United States District Court, W.D. Texas, Austin Division

May 31, 2018




         On May 17, 2018, the Court stayed this case until it decided the second motion to dismiss filed by Defendants Leah Stewart, Eric Castro, and Chuck McCormick (collectively, “Defendants”), (Dkt. 9). (Order, Dkt. 25). Before the Court now is Plaintiff Madeleine Connor's (“Connor”) motion for reconsideration, in which she asks the Court to vacate its order staying this case. (Dkt. 26).

         Connor sued Defendants on August 25, 2017. (Compl., Dkt. 1). Connor never served her original complaint on Defendants. On March 1, 2018, Defendants filed a motion to dismiss, in which they argued that the Court must dismiss this action under Federal Rule of Civil Procedure Rule 4(m) because Connor never served them with her complaint. (Defs.' First Mot. Dismiss, Dkt. 5, at 7). They also sought dismissal under Rules 12(b)(1) and 12(b)(6). (Id. at 4-7).

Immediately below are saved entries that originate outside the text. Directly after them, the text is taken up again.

(** [get_session] finds or creates the session that is due. *)
Lemma get_session_due a w : sent_ok w → ∃ w',
  in_sessions (get_session a) w = Ret (session_at (length (accepted a (net_out w))), w') ∧ sent_ok w' ∧
  net_out w' = net_out w ∧ serializer_ w' = serializer_ w ∧
  sessions_sent_ (net_sessions w') !! a = Some (session_at (length (accepted a (net_out w)))).
Proof.
  intros Hw. destruct (Hw a) as [Ha Hc]. unfold in_sessions, get_session. st_run.
  destruct w as [s ser out]. cbn [net_sessions serializer_ net_out] in *. destruct Ha as [Ha|[Ha He]]; rewrite Ha.
  - eexists. split; [done|]. by split.
  - rewrite He. eexists. split; [done|]. cbn [net_sessions serializer_ net_out put_sent sessions_sent_].
    split; [|split_and!; [done|done|by rewrite lookup_insert_eq]].
    intros b. split; [|apply Hw]. cbn [net_sessions net_out put_sent sessions_sent_].
    destruct (decide (a = b)) as [<-|Hne].
    + left. by rewrite lookup_insert_eq, He.
    + rewrite lookup_insert_ne by done. apply Hw.
Qed.

(** An output that carries the session that is due, and the increment behind it. *)
Lemma host_call_due o w : sent_ok w → let n := length (accepted (session_address o) (net_out w)) in
  sessions_sent_ (net_sessions w) !! session_address o = Some (session_at n) → carries (session_at n) o →
  ∃ ok w1 w', host_call host o w = Ret (ok, w1) ∧
    (if (ok : bool) then in_sessions (increment_session (session_address o)) else mret ()) w1 = Ret ((), w') ∧
    sent_ok w' ∧ serializer_ w' = serializer_ w.
Proof.
  intros Hw n Hn Ho. unfold host_call. st_run. do 2 eexists.
  enough (∃ w', (if host (net_out w) o then in_sessions (increment_session (session_address o)) else mret ())
      (Net (net_sessions w) (serializer_ w) (net_out w ++ [(o, host (net_out w) o)])) = Ret ((), w') ∧
    sent_ok w' ∧ serializer_ w' = serializer_ w) as [w' Hw'] by (by exists w').
  unfold in_sessions, increment_session. st_run.
  destruct w as [s ser out]. cbn [net_sessions serializer_ net_out] in *. destruct (host out o) eqn:E.
  - cbn [net_sessions]. rewrite Hn. destruct (session_at n) as [session flag] eqn:En. cbn [fst snd]. eexists. split; [done|].
    split; [|done]. intros a. cbn [net_sessions net_out put_sent sessions_sent_].
    rewrite accepted_snoc. cbn [andb]. destruct (Hw a) as [Ha Hc].
    change (if bool_decide (u16 (session + 1) = 0) then (1, false) else (u16 (session + 1), flag))
      with (next_session (session, flag)).
    destruct (decide (session_address o = a)) as [Hd|Hd].
    + rewrite bool_decide_true by done. subst a. fold n in Hc, Ha |- *. rewrite length_app. cbn [length]. fold n.
      rewrite Nat.add_1_r, <- next_session_at, En, lookup_insert_eq. split; [by left|].
      intros k o' [Hk|[Hk Ho']]%lookup_app_Some; [by apply Hc|].
      apply list_lookup_singleton_Some in Ho' as [Hz <-]. replace k with n by (unfold n in *; lia). by rewrite En.
    + rewrite bool_decide_false, app_nil_r by done. by rewrite lookup_insert_ne.
  - eexists. split; [done|]. split; [|done]. intros a. cbn [net_sessions net_out].
    rewrite accepted_snoc. cbn [andb]. rewrite app_nil_r. apply Hw.
Qed.

Definition idle (w : sd_net) : Prop := sent_ok w ∧ ser_data_ (serializer_ w) = [].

         Connor did not respond to Defendants' first motion to dismiss; she instead amended her complaint. (Am. Compl., Dkt. 8). Defendants now argue, and the Court agrees, that when Connor amended her complaint, she validly did so as a matter of course.[1] Defs.' Resp. Mot. Recons., Dkt. 27, at 2). Federal Rule of Civil Procedure 15(a)(1)(B) permits a party to amend its complaint once as a matter of course within 21 days of service of a motion under Rule 12(b). Defendants filed a motion to dismiss her claims pursuant to Rule 12(b), (Dkt. 5); Connor then filed an amended complaint, her first, 14 days later. (Am. Compl., Dkt. 8). She therefore amended her complaint as a matter of course under Rule 15(a)(1)(B). In doing so, she filed a pleading that superseded an original complaint and rendered moot Defendants' motion to dismiss her original complaint. See King v. Dogan, 31 F.3d 344, 346 (5th Cir. 1994) (“An amended complaint supersedes the original complaint and renders it of no legal effect unless the amended complaint specifically refers to and adopts or incorporates by reference the earlier pleading.”); Boelens v. Redman Homes, Inc., 759 F.2d 504, 508 (5th Cir. 1985) (same).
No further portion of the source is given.